Library→Second Way: Feedback→Incident Review
Incident Review
The feedback loop after failure. How to turn production incidents into systemic improvements — and why how you review matters as much as what you review.
Video Lesson
A video lesson for this topic is in development. The library articles and mission exercises cover the same material in the meantime.
What is an incident review?
An incident review (also called a post-incident review or post-mortem) is a structured process for learning from production failures. After an incident is resolved, the team gathers to understand what happened, why it happened, and how to prevent it — or detect it faster — next time.
The goal is not to assign blame or find the guilty party. The goal is to improve the system. Incidents are free lessons in where your system is fragile. A team that does not review incidents throws those lessons away.
John Allspaw and Paul Hammond's 2009 talk "10+ Deploys Per Day" introduced the concept of blameless post-mortems at Flickr. The insight: engineers make reasonable decisions given the information they had at the time. The system allowed them to cause harm. Fix the system.
Blameless vs blame
A blame culture treats incidents as individual failures — someone made a mistake, and they need to be held accountable. A blameless culture treats incidents as system failures — the system created conditions where a human error could cause an outage.
Blame culture outcome
✗Engineers hide mistakes
✗Problems stay hidden until they cause crises
✗The root cause is 'human error'
✗Nothing systemic changes
✗The same incident recurs
Blameless culture outcome
✓Problems surface early
✓Root causes are investigated fully
✓System design improves
✓Engineers feel safe admitting mistakes
✓Incidents teach the whole team
The five whys
The five whys is a root cause analysis technique from Toyota: ask "why?" repeatedly until you reach a systemic cause rather than a proximate one. The number five is a rule of thumb — keep asking until you reach a cause that can actually be fixed.

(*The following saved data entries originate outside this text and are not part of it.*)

(* ===== verification/Url.v ===== *)
(** * URLSearchParams

    The part of the URL standard the client uses: query strings as lists of name
    and value pairs, with [application/x-www-form-urlencoded] parsing and
    serialising over UTF-8. Strings are UTF-16; like the browser, every name and
    value is converted to scalar values, lone surrogates becoming U+FFFD. *)

From S2P Require Import Prelude JsNumber.

(** ** Scalar values *)

Definition is_lead (c : Z) : bool := (55296 <=? c) && (c <=? 56319).
Definition is_trail (c : Z) : bool := (56320 <=? c) && (c <=? 57343).
Definition replacement : Z := 65533.

(** The code points of a string, lone surrogates replaced. *)
Fixpoint code_points (s : ustring) : list Z :=
  match s with
  | [] => []
  | c :: r =>
    if is_lead c then
      match r with
      | d :: r' =>
        if is_trail d then ((c - 55296) * 1024 + (d - 56320) + 65536) :: code_points r'
        else replacement :: code_points r
      | [] => [replacement]
      end
    else if is_trail c then replacement :: code_points r
    else c :: code_points r
  end.

(** Conversion to a [USVString]. *)
Definition usv (s : ustring) : ustring := utf16_encode (code_points s).

Definition scalar (cp : Z) : Prop := 0 ≤ cp < 1114112 ∧ ¬ (55296 ≤ cp ≤ 57343).
#[export] Instance scalar_dec cp : Decision (scalar cp).
Proof. unfold scalar. apply _. Defined.

(** A string without lone surrogates. *)
Definition well_formed (s : ustring) : Prop := ∃ cps, Forall scalar cps ∧ s = utf16_encode cps.

(** ** UTF-8 *)

Definition utf8_bytes (cp : Z) : list Z :=
  if cp <? 128 then [cp]
  else if cp <? 2048 then [192 + cp / 64; 128 + cp mod 64]
  else if cp <? 65536 then [224 + cp / 4096; 128 + cp / 64 mod 64; 128 + cp mod 64]
  else [240 + cp / 262144; 128 + cp / 4096 mod 64; 128 + cp / 64 mod 64; 128 + cp mod 64].

Definition utf8_encode (s : ustring) : list Z := flat_map utf8_bytes (code_points s).

(** The decoder of the Encoding standard: the code point so far, the number of
    bytes still needed, and the bounds of the next byte. *)
Record decoder := mkDecoder { d_cp : Z; d_needed : nat; d_lower : Z; d_upper : Z }.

Why did the payment service fail?
The database connection pool was exhausted.
Why was the connection pool exhausted?
A slow query held connections open for 40 seconds.
Why did the query run so slowly?
A new index was missing after the migration.
Why was the index missing?
The migration script did not include the CREATE INDEX statement.
Why was the missing index not caught before production?
The staging database is smaller — the query was fast enough not to trigger alerts.
Root cause
The staging environment does not match production data volume. Slow queries are invisible until production. Fix: add staging data volume checks to the deployment pipeline, and add index creation to the migration review checklist.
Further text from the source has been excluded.